Explaining Arbitrage – the sure way to profit

Explaining Arbitrage – the sure way to profit


The morning that Gordon Brown became favourite
On the weekend on May 15 this year a rumour swept through the Westminster village about a family problem for Tony and Cherie Blair that people concluded would lead to him wanting to step down as Prime Minister. The media showed great restraint and the story was never covered.

But punters “in the know” saw an opportunity for profit and by 10am on the Sunday morning heavy betting on Gordon Brown on Betfair made him favourite to be Labour leader at the General Election.
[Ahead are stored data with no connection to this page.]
(** Mounting a component that uses the hook: the state starts as
    [useState(0)] and [useState(false)]; the second effect runs with the
    values of the first render; [updateQueueCount] runs once [initDB] has
    resolved. *)
Definition mount (isOnline : bool) : Async (World R) unit :=
  λ w, (do_ syncOnReconnect isOnline;
        updateQueueCount)
         {| db := db w; queueCount := 0; isSyncing := false;
            toasts := toasts w; console := console w; remote := remote w;
            calls := calls w |}.

(** [SyncIndicator], from the values the hook returns *)
Definition SyncIndicator (isOnline : bool) (w : World R) : SyncView :=
  if isOnline && (queueCount w =? 0)%nat then ViewSynced
  else if negb isOnline then
    ViewOffline (if (0 <? queueCount w)%nat then Some (queueCount w) else None)
  else
    ViewSync (isSyncing w) (if isSyncing w then "Syncing..." else "Sync")
      (queueCount w).

(** A click on what [SyncIndicator] shows: only the enabled button has a
    handler, [syncQueue]. *)
Definition clickSync (isOnline : bool) : Async (World R) unit :=
  λ w, match SyncIndicator isOnline w with
       | ViewSync false _ _ => syncQueue supabase w
       | _ => (w, Ok tt)
       end.

(** [error.message]: the message of the remote service, the message built
    by [processOperation], or the text of the DOMException. *)
Context (DOMException_message : Error → string).

Definition error_message (e : Error) : string :=
  match e with
  | RemoteRejected msg => msg
  | UnsupportedTable t => "Unsupported table: " +:+ t
  | _ => DOMException_message e
  end.

Definition on_hook {A} (c : Async (World R) A) : Async (LeadsTable * World R) A :=
  λ st, let '(w, r) := c st.2 in ((st.1, w), r).

Definition setLeads (f : list Obj → list Obj) : Async (LeadsTable * World R) unit :=
  λ st, (({| table_leads := f (table_leads st.1);
             deletingLeadId := deletingLeadId st.1;
             leadUpdated := leadUpdated st.1 |}, st.2), Ok tt).

Definition setDeletingLeadId (v : option string)
  : Async (LeadsTable * World R) unit :=
  λ st, (({| table_leads := table_leads st.1;
             deletingLeadId := v;
             leadUpdated := leadUpdated st.1 |}, st.2), Ok tt).

Definition onLeadUpdated : Async (LeadsTable * World R) unit :=
  λ st, (({| table_leads := table_leads st.1;
             deletingLeadId := deletingLeadId st.1;
             leadUpdated := S (leadUpdated st.1) |}, st.2), Ok tt).

Definition deletedOnline : Toast :=
  {| title := "Success"; description := "Lead deleted successfully";
     destructive := false |}.

Definition errorToast (e : Error) : Toast :=
  {| title := "Error"; description := error_message e; destructive := true |}.

(** [handleDelete(id)] of [LeadsTable]; [op_uuid] and [now] are the values
    [addToQueue] obtains when the delete is queued. *)
Definition handleDelete (isOnline : bool) (op_uuid : string) (now : Z)
    (id : string) : Async (LeadsTable * World R) unit :=
  do_ try_catch
        (do_ (if isOnline then
                do error <- on_hook (from_leads supabase (RDelete (Some id)));
                do_ on_hook (throw_if error);
                on_hook (toast deletedOnline)
              else
                on_hook (queueDelete op_uuid now "leads" id));
         (* Update local state immediately *)
         do_ setLeads (filter (λ lead, obj_id lead ≠ Some id));
         onLeadUpdated)
        (λ error, on_hook (toast (errorToast error)));
  (* finally *)
  setDeletingLeadId None.
End HookUsers.

(** ** What a component can do with the hook *)

(** The calls and events through which the state of the hook and the
    database change. *)
Inductive Action : Type :=
  | DoMount (isOnline : bool)
  | DoReconnect (isOnline : bool)
  | DoClick (isOnline : bool)
  | DoSync
  | DoEnqueue (q : Enqueue)
  | DoCacheLeads (leads : list Obj).

Section Actions.
Context {R : Type} (supabase : R → RemoteCall → R * option string).

Definition perform (w : World R) (a : Action) : World R :=
  match a with
  | DoMount isOnline => (mount supabase isOnline w).1
  | DoReconnect isOnline => (syncOnReconnect supabase isOnline w).1
  | DoClick isOnline => (clickSync supabase isOnline w).1
  | DoSync => (syncQueue supabase w).1
  | DoEnqueue q => (enqueue q w).1
  | DoCacheLeads leads => (on_db (cacheLeads leads) w).1
  end.
End Actions.

(** ** Vocabulary of the further properties *)

(** In order by [leb], and by [R] where [leb] does not tell apart. *)
Definition lex_sorted {A} (leb : A → A → bool) (R : relation A) (a b : A) : Prop :=
  leb a b = true ∧ (leb b a = true → R a b).

(** The order of two operations in a replay: the older one first, and of
    two with the same timestamp the one with the smaller id. *)
Definition replay_before (a b : QueuedOperation) : Prop :=
  (op_timestamp a < op_timestamp b)%Z ∨
  (op_timestamp a = op_timestamp b ∧ String.le (op_id a) (op_id b)).

(** The order of two cached leads in [getCachedLeads]: by their ids. *)
Definition id_before (a b : Obj) : Prop :=
  ∃ ka kb, obj_id a = Some ka ∧ obj_id b = Some kb ∧ String.le ka kb.

(** The record a remote call carries, if any. *)
Definition call_record (c : RemoteCall) : option Obj :=
  match c with
  | RInsert record => Some record
  | RUpdate _ fields => Some fields
  | RDelete _ => None
  end.

(** A database whose log holds the three operations above. *)
Definition logged3 : DB := db three_queued.

(** A remote service that rejects every call. *)
Definition always_rejects : unit → RemoteCall → unit * option string :=
  λ r _, (r, Some "offline").

(** The table shows leads 1 and 9; lead 9 is about to be deleted. *)
Definition table19 : LeadsTable :=
  {| table_leads := [lead1a; lead9]; deletingLeadId := Some "9";
     leadUpdated := 0 |}.

(** The world of the table: lead 9 is cached, nothing is logged. *)
Definition world9 : World unit :=
  {| db := cached9; queueCount := 0; isSyncing := false; toasts := [];
     console := []; remote := tt; calls := [] |}.

Definition plain_message (e : Error) : string := "storage error".

(** ** Another instance of the hook, and what a caller observes *)

(** The world with the count and the flag of another instance of the hook. *)
Definition seen_by {R} (own : nat * bool) (w : World R) : World R :=
  {| db := db w; queueCount := own.1; isSyncing := own.2; toasts := toasts w;
     console := console w; remote := remote w; calls := calls w |}.

(** [c] called in another instance of the hook, whose count and flag are
    [own]: it works on the shared database and remote service, and leaves
    the count and the flag of the first instance as they are. *)
Definition in_other_instance {R A} (own : nat * bool) (c : Async (World R) A)
  : Async (World R) A :=
  λ w, let '(w', r) := c (seen_by own w) in
       (seen_by (queueCount w, isSyncing w) w', r).

(** What a caller of [syncQueue] in world [w] could take as the result of
    the drain: a value other than [undefined], a toast, or a console
    line. *)
Definition returns_a_result {R} (w : World R)
    (out : World R * Result unit) : Prop :=
  out.2 ≠ Ok tt ∨ toasts out.1 ≠ toasts w ∨ console out.1 ≠ console w.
This was the first time he’d been ahead of Tony Blair whose price eased to below evens.

Two bookmakers were offering odds on Blair going before the General Election that were so out of line with the Betfair Labour leader price that it was possible to bet against Blair in one market and bet on him in another and be sure of a certain profit. At one point you could back Blair on Betfair at evens and bet against him on William Hill at 2/1.

    The arbitrage possibility occured because the average price on the two possibilities was greater than evens

By adjusting your stake you were able to guarantee yourself a sure profit whatever the outcome. The only down-side was that you had to tie money up for, perhaps, a year.

It’s not often that such a “sure thing” happens in betting and we were delighted at the time that a number of Politicalbetting.com users were able to avail themselves of the opportunity before the price moved more into alignment less than an hour later. As we know Tony Blair continued in office.

We use this as an example of arbitrage as the first of a series of articles to explain betting terminology to those who are less familiar with the way things work. It is not usual for the odds to be so clearly out of alignment but the nature of political betting is that sometimes such possibilities arise.

Other political markets.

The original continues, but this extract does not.